Return the lines below that carry the word "engine".
------ RECORDS ------
(** * noodler: scale resolver, Synth voice engine, BackingTrack sequencer
    and board

    A shallow embedding of the TypeScript sources
      - src/scale/intervals.ts, src/scale/generator.ts, src/scale/chords.ts,
        src/scale/progressions.ts
      - src/audio/effects.ts, src/audio/synth.ts (the version with effects)
      - src/audio/backing.ts
      - src/board/bend.ts, src/board/utils.ts and the control logic of
        src/board/noodler-board.ts
    followed by the properties of the specification proved about it, and by
    further properties of the code.

    Number model.  A JavaScript [number] that carries a continuous quantity
    (time in seconds, frequency in Hz, tempo, swing, volume, octave shift) is
    a real number [R]; [Math.max], [Math.min] and [Math.pow] are the real
    functions, [Math.floor] is the integer part and [Math.round] the integer
    part of the number plus one half.  Arithmetic is exact: the rounding of
    IEEE doubles, NaN and the infinities are outside the model, except in
    the module [Rounded], which gives the functions of the board that floor
    or round a computed number with the rounding of each arithmetic result
    written out.  Counters and table indices are [nat] or [Z]; [%] is the
    truncating remainder [Z.rem].

    String model.  A JavaScript string is a [string] of 8-bit characters;
    [toUpperCase] and [toLowerCase] change the case of the ASCII letters and
    leave every other character alone, and white space is the ASCII white
    space: the model is the code on strings of ASCII characters ([isASCII]).

    Web Audio model.  The audio graph is a list of directed connections
    between nodes; [connect] adds a connection, [disconnect()] removes every
    outgoing connection of a node.  Node identities are allocated from a
    counter.  Envelope automation (the gain ramps) has no influence on the
    properties below and is left out; calls that matter (oscillator start and
    stop, AudioContext.close, master and compressor disconnect) are recorded
    in the engine state. *)

From Stdlib Require Import Reals Lra Lia ZArith String Ascii List Bool Sorted.
From Stdlib Require Import DecimalString DecimalPos.
From stdpp Require Import base option list sorting gmap.
Import ListNotations.

Local Open Scope string_scope.
Local Open Scope list_scope.
Local Open Scope R_scope.

(** ** JavaScript primitives *)

Module JS.

Definition Math_max (a b : R) : R := Rmax a b.
Definition Math_min (a b : R) : R := Rmin a b.

(** [Math.pow(base, exponent)] for a positive base. *)
Definition Math_pow (base exponent : R) : R := Rpower base exponent.

(** Completion of a call that may throw: the receiver's state when the
    call ended comes with both outcomes, since a mutation made before a
    [throw] stays. *)
Inductive Completion (A : Type) : Type :=
| Normal (a : A)
| Thrown (a : A) (message : string).
Arguments Normal {A} a.
Arguments Thrown {A} a message.

Definition stateOf {A} (c : Completion A) : A :=
  match c with Normal a => a | Thrown a _ => a end.

Definition threw {A} (c : Completion A) : bool :=
  match c with Normal _ => false | Thrown _ _ => true end.

(** Result of a pure function that returns or throws. *)
Inductive Result (A : Type) : Type :=
| Ok (a : A)
| Throw (message : string).
Arguments Ok {A} a.
Arguments Throw {A} message.

Definition isLower (c : ascii) : bool :=
  (97 <=? nat_of_ascii c)%nat && (nat_of_ascii c <=? 122)%nat.

Definition upperChar (c : ascii) : ascii :=
  if isLower c then ascii_of_nat (nat_of_ascii c - 32) else c.

Fixpoint toUpperCase (s : string) : string :=
  match s with
  | EmptyString => EmptyString
  | String c rest => String (upperChar c) (toUpperCase rest)
  end.

Fixpoint endsWith (s suffix : string) : bool :=
  String.eqb s suffix ||
  match s with
  | EmptyString => false
  | String _ rest => endsWith rest suffix
  end.

End JS.
Export JS.

(** ** src/scale *)

Module Scale.

Inductive NoteName : Type :=
| C | Cs | D | Ds | E | F | Fs | G | Gs | A | As | B.

Definition noteNameString (n : NoteName) : string :=
  match n with
  | C => "C" | Cs => "C#" | D => "D" | Ds => "D#" | E => "E" | F => "F"
  | Fs => "F#" | G => "G" | Gs => "G#" | A => "A" | As => "A#" | B => "B"
  end.
Lemma np_array_uniform (rows : list vector) (d : nat) :
  rows <> [] -> Forall (fun r => List.length r = d) rows ->
  np_array rows = Ok (Arr2 rows).
Proof.
  destruct rows as [|r rest]; [congruence|]; intros _ H; simpl.
  inversion H as [|? ? Hr Hrest]; subst.
  now apply forallb_length_eq in Hrest as ->.
Qed.

Lemma np_array_inv (rows : list vector) (M : ndarray) :
  np_array rows = Ok M ->
  (rows = [] /\ M = Arr1 []) \/ (rows <> [] /\ M = Arr2 rows).
Proof.
  destruct rows as [|r rest]; simpl.
  - intros [= <-]; auto.
  - destruct (forallb (fun r' => Nat.eqb (List.length r') (List.length r)) rest);
      [intros [= <-]; right; split; congruence | discriminate].
Qed.

Lemma cosine_similarity_inv (x : vector) (Y : ndarray) (scores : list R) :
  cosine_similarity x Y = Ok scores ->
  exists rows, Y = Arr2 rows /\ scores = map (cosine x) rows.
Proof.
  destruct Y as [v|rows]; simpl; [discriminate|].
  destruct (Nat.eqb (List.length x) 0); [discriminate|].
  destruct (forallb (fun y => Nat.eqb (List.length y) (List.length x)) rows);
    [intros [= <-]; eauto | discriminate].
Qed.

Lemma cosine_similarity_ok (x : vector) (rows : list vector) :
  List.length x <> 0%nat ->
  Forall (fun y => List.length y = List.length x) rows ->
  cosine_similarity x (Arr2 rows) = Ok (map (cosine x) rows).
Proof.
  intros Hx Hrows; simpl.
  apply Nat.eqb_neq in Hx as ->.
  now apply forallb_length_eq in Hrows as ->.
Qed.

Lemma length_np_maximum (a b : list R) :
  List.length a = List.length b ->
  List.length (np_maximum a b) = List.length a.
Proof.
  intros H; unfold np_maximum; rewrite length_map, length_combine; lia.
Qed.

Lemma nth_np_maximum (a b : list R) (i : nat) :
  List.length a = List.length b ->
  nth i (np_maximum a b) 0 = Rmax (nth i a 0) (nth i b 0).
Proof.
  unfold np_maximum; revert b i; induction a as [|x a IH]; intros [|y b] [|i] H;
    simpl in *; try discriminate; auto using Rmax_left, Rle_refl.
  - now rewrite Rmax_left by apply Rle_refl.
  - now rewrite Rmax_left by apply Rle_refl.
Qed.

(** *** Steps 1 to 3 *)

Lemma paper_scores_empty (q_best q_full : vector) (d : nat) :
  paper_scores q_best q_full d [] = ValueError.
Proof. reflexivity. Qed.

Lemma paper_scores_inv (q_best q_full : vector) (d : nat)
    (database : list PaperRecord) (A B F : list R) :
  paper_scores q_best q_full d database = Ok (A, B, F) ->
  database <> []
  /\ A = map (fun r => cosine q_best (embedding_or_zeros d (best_text_embedding r)))
             database
  /\ B = map (fun r => cosine q_full (embedding_or_zeros d (full_text_embedding r)))
             database
  /\ F = np_maximum A B.
Proof.
  unfold paper_scores; cbv zeta.
  destruct (np_array (map (fun record => embedding_or_zeros d (best_text_embedding record)) database))
    as [MA|] eqn:EA; [|discriminate].
  cbn [bind].
  destruct (np_array (map (fun record => embedding_or_zeros d (full_text_embedding record)) database))
    as [MB|] eqn:EB; [|discriminate].
  cbn [bind].
  destruct (cosine_similarity q_best MA) as [sA|] eqn:ESA; [|discriminate].
  cbn [bind].
  destruct (cosine_similarity q_full MB) as [sB|] eqn:ESB; [|discriminate].
  cbn [bind]. intros [= <- <- <-].
  apply cosine_similarity_inv in ESA as [rA [-> ->]].
  apply cosine_similarity_inv in ESB as [rB [-> ->]].
  apply np_array_inv in EA as [[_ [=]] | [Hne [= ->]]].
  apply np_array_inv in EB as [[_ [=]] | [_ [= ->]]].
  rewrite !map_map. repeat split; auto.
  intros ->; now apply Hne.
Qed.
------
— EXERCISE ANSWER —
(** * noodler: scale resolver, Synth voice engine, BackingTrack sequencer
    in the engine state. *)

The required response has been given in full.